Recorded information section start

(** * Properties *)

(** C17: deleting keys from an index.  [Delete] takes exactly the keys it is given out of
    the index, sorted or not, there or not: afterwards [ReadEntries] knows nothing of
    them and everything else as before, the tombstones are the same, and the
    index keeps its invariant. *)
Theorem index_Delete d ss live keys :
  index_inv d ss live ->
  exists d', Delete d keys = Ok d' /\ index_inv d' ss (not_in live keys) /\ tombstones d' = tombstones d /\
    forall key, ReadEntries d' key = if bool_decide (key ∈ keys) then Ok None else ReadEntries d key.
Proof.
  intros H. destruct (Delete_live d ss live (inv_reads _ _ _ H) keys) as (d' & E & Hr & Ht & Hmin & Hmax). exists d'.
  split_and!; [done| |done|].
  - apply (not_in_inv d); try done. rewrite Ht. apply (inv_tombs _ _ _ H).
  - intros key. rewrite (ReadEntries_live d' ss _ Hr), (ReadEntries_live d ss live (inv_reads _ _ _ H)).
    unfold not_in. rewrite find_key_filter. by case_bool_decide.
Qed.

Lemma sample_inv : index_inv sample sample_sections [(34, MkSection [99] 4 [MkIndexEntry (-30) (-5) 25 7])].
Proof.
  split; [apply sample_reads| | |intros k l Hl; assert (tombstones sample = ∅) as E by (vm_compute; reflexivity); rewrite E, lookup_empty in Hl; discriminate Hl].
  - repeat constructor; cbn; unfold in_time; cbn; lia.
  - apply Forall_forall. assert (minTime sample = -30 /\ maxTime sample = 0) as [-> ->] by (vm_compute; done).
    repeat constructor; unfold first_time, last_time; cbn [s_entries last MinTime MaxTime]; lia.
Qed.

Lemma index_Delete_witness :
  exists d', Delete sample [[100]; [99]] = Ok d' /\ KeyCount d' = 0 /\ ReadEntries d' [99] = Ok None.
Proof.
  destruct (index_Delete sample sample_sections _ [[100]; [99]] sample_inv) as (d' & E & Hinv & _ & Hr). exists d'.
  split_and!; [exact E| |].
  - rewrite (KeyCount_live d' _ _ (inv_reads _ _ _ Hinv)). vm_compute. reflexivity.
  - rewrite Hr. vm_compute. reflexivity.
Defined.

Recorded information section end
Recorded information section start

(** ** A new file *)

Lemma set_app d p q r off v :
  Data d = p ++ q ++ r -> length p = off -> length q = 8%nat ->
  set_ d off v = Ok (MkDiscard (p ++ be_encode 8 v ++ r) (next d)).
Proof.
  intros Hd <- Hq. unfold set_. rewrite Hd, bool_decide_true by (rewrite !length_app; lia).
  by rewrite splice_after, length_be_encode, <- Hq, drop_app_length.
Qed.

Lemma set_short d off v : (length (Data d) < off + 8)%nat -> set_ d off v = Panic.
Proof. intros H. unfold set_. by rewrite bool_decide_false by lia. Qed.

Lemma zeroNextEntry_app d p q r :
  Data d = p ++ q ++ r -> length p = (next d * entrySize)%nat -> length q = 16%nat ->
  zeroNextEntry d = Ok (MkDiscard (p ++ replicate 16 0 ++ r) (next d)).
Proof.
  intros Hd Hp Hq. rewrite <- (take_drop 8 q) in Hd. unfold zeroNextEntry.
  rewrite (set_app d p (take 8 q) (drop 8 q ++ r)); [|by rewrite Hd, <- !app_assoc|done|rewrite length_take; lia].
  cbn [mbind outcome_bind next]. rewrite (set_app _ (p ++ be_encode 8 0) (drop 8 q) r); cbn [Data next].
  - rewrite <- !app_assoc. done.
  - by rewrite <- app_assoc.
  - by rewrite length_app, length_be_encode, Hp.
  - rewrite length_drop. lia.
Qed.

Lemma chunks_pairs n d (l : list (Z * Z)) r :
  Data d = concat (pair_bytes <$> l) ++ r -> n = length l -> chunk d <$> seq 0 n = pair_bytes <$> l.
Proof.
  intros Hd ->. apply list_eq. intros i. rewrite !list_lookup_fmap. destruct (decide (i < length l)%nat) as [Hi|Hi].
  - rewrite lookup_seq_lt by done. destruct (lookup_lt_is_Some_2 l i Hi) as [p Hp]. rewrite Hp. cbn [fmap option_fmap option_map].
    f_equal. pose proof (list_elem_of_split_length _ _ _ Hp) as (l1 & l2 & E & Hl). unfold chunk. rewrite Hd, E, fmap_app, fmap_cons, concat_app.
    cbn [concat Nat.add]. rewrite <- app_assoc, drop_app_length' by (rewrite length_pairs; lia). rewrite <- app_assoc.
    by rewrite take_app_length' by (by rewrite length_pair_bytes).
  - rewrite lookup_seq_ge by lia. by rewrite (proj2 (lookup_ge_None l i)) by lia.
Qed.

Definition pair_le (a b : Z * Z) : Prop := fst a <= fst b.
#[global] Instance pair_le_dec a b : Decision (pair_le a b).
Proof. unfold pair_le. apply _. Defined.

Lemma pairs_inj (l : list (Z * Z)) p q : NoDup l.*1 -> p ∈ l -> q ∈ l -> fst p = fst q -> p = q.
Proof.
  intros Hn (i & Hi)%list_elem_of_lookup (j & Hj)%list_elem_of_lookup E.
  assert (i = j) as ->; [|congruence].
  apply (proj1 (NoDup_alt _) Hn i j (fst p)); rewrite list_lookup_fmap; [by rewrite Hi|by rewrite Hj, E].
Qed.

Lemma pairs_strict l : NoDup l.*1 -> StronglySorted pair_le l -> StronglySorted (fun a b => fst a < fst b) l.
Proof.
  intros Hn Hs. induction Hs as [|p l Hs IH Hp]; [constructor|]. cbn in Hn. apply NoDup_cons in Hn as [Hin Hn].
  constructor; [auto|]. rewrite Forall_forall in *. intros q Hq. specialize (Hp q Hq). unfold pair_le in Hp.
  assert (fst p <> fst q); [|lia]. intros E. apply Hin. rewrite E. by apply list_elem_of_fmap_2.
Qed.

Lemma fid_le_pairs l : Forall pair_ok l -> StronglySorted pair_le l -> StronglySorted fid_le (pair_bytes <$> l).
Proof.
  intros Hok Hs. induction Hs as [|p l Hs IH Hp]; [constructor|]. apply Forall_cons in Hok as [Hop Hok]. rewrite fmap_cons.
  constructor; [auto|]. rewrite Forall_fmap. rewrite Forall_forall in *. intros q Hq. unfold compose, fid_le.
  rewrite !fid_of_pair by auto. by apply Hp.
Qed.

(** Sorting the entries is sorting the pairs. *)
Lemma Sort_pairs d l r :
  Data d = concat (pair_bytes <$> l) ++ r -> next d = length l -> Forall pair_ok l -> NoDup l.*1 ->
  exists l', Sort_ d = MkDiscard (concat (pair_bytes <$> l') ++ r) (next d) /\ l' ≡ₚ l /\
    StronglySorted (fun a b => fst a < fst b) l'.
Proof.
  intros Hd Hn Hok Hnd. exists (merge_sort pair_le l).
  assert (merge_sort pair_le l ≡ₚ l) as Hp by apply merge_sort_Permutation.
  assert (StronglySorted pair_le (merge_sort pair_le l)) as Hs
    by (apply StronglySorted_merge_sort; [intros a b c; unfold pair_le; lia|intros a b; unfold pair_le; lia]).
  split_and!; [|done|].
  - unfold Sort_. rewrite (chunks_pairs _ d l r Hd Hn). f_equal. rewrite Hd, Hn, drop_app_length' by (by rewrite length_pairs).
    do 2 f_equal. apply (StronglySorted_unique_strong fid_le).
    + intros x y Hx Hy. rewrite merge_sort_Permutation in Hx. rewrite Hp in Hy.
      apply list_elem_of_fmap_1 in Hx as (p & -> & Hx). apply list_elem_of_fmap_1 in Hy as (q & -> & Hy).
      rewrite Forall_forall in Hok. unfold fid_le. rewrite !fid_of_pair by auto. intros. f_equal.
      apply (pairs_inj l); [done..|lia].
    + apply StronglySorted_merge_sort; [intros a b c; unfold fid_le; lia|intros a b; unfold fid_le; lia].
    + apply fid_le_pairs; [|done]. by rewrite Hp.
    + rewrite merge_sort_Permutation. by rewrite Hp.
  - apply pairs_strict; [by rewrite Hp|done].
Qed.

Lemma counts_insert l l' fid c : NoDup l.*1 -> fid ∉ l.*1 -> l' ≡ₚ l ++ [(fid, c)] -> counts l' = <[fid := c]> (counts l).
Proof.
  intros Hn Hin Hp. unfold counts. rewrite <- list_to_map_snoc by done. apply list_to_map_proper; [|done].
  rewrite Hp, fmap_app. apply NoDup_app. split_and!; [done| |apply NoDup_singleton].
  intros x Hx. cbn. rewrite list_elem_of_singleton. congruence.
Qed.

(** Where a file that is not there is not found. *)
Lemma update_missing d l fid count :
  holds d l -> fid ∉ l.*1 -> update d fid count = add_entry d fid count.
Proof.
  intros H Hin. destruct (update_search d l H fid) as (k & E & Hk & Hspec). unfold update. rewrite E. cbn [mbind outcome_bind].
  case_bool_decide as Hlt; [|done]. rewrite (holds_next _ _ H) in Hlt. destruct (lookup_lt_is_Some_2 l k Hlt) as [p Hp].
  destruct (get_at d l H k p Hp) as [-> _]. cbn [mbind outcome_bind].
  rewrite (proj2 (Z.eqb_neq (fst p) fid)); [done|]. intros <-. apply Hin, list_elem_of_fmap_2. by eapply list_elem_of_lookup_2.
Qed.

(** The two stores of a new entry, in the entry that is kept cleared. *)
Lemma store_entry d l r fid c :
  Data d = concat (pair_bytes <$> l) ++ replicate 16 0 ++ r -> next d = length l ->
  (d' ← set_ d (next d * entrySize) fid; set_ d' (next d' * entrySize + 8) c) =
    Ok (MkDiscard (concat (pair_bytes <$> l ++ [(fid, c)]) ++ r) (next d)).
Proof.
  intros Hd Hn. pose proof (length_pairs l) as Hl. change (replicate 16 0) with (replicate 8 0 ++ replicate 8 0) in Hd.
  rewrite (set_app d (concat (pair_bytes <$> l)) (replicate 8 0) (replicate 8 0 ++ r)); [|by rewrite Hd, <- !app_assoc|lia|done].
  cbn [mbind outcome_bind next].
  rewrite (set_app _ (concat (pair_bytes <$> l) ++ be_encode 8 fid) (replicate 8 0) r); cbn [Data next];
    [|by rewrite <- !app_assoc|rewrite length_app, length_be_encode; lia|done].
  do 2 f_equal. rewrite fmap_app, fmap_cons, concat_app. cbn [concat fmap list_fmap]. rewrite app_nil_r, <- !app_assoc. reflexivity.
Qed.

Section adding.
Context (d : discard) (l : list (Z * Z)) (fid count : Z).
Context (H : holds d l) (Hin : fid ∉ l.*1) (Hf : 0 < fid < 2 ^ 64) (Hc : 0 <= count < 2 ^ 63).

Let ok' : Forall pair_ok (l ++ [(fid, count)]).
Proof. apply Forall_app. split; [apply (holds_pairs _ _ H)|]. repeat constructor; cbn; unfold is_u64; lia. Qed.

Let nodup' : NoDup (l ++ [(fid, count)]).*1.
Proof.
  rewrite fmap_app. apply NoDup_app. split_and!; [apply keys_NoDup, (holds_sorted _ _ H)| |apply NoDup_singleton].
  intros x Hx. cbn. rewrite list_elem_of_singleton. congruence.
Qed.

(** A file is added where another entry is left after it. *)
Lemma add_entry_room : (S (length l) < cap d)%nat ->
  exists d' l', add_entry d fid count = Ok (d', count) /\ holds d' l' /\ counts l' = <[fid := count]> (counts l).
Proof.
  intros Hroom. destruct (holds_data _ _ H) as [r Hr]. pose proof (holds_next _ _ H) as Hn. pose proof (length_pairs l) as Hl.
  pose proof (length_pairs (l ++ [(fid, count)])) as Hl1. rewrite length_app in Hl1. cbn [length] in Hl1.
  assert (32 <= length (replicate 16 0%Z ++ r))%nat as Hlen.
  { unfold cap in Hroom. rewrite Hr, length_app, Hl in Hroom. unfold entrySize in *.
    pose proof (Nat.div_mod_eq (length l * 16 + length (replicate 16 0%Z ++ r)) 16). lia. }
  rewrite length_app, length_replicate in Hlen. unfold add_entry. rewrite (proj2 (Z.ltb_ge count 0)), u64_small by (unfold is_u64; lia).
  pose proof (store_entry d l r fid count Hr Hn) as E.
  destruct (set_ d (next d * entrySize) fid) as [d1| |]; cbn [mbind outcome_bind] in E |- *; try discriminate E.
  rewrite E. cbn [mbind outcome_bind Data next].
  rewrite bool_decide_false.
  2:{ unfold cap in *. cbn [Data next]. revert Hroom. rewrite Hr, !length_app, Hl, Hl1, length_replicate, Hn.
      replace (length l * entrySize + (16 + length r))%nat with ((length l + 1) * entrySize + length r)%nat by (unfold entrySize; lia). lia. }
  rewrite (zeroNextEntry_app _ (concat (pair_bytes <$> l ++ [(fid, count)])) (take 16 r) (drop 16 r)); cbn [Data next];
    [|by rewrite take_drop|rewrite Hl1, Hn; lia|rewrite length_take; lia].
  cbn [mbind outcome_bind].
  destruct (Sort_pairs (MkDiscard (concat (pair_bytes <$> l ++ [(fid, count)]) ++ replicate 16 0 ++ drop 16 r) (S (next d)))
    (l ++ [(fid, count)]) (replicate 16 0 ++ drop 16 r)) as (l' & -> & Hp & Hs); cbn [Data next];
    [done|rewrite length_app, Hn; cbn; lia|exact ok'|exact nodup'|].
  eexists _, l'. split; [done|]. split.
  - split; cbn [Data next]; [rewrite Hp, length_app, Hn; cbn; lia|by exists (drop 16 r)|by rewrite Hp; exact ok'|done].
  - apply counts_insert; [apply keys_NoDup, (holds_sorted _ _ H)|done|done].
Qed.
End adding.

Recorded information section end

Task to complete:
Looking at the data above, give the number of lines that include "mbind"; add nothing else.

Answer space:
7